It's called, The Coolidge Effect. It's a neurochemical thing. Not really your fault, but if you understand it you can do your best to overcome it.

google and read up on The Coolidge Effect.
Holly fuck that was a very interesting read, I was not familiar with that, the origin was pretty lollable.
 
It's called, The Coolidge Effect. It's a neurochemical thing. Not really your fault, but if you understand it you can do your best to overcome it.

google and read up on The Coolidge Effect.

This was interesting article and probably kinda true

but I guess I have never felt turned off by my wife and have never turned down sex. you're fucked woot ;) jk
 
It's called, The Coolidge Effect. It's a neurochemical thing. Not really your fault, but if you understand it you can do your best to overcome it.

google and read up on The Coolidge Effect.

Does that mean woot will be elected president?
 
Men are such assholes!


(Not my husband though)

At least its scientifically backed and it happens to all men. We're supposed to spread the seed :D

I just read a little about the coolidge effect and women are effected too. So we're all assholes.
 
It's called, The Coolidge Effect. It's a neurochemical thing.
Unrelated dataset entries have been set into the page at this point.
Lemma stream_passthrough_witness :
  delivered (pump (λ _, tt) [recorder] (map FData [ #"data: a"; [10; 10; 98]; [13]]) [] 0%nat
    (@MkSender unit unit [] None)).2 = #"data: a" ++ [10; 10; 98; 13].
Proof.
  rewrite (stream_passthrough (λ _, tt) [recorder] [ #"data: a"; [10; 10; 98]; [13]] 0%nat).
  - reflexivity.
  - repeat constructor.
Defined.
End SseSample.
(** [answer_with]. *)
Definition answer_with (hit : CachedResponse) : Response :=
  let h :=
    match content_type hit with
    | Some value => h_insert CONTENT_TYPE value no_headers
    | None => no_headers
    end in
  MkResponse 200 (set_length (length (cached_body hit)) h) (from_bytes (cached_body hit)).

(** An answer as it leaves [handle]: with the recording its body is measured for, if any. *)
Definition Leaving : Type := (Response * option (Recording * Replica))%type.

Definition measured_for (r : Response) (recording : option Recording) (served : Replica) : Leaving :=
  (r, recording ← recording; Some (recording, served)).

Definition asking_of (cx : RequestContext) (api : ApiId) : Asking :=
  let who := auth_identity (cx_authority cx) in MkAsking (who_tenant who) (who_user who) api.

(** What will record the request, when the gateway records. *)
Definition recording_for (cx : RequestContext) (api : ApiId) : option Recording :=
  if records gw then
    recording_of (serving (followed_of (cx_trace cx) (cx_turn cx) (auth_identity (cx_authority cx))) api)
      (if limited gw then Some (limits gw, asking_of cx api) else None)
  else None.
Not really your fault, but if you understand it you can do your best to overcome it.

google and read up on The Coolidge Effect.

Always the intelligent insight...or you make me laugh my ass off, either way ceo is the bro!

Sent from my DROID BIONIC using EliteFitness
 
Holly fuck that was a very interesting read, I was not familiar with that, the origin was pretty lollable.

you mean this story?

… an old joke about Calvin Coolidge when he was President … The President and Mrs. Coolidge were being shown [separately] around an experimental government farm. When [Mrs. Coolidge] came to the chicken yard she noticed that a rooster was mating very frequently. She asked the attendant how often that happened and was told, “Dozens of times each day.” Mrs. Coolidge said, “Tell that to the President when he comes by.” Upon being told, President asked, “Same hen every time?” The reply was, “Oh, no, Mr. President, a different hen every time.” President: “Tell that to Mrs. Coolidge.”

I lol'd
 
here's a link that explains some of the science:

What If She Were Always in the Mood? | Psychology Today

a few highlights...

as the duration of partnership increases, sexual desire generally declines in women—while desire for tenderness generally declines in men. Usually the more frustrated partner (of either gender) quite logically assumes he would be perfectly happy if only he could have as much sex as he wants.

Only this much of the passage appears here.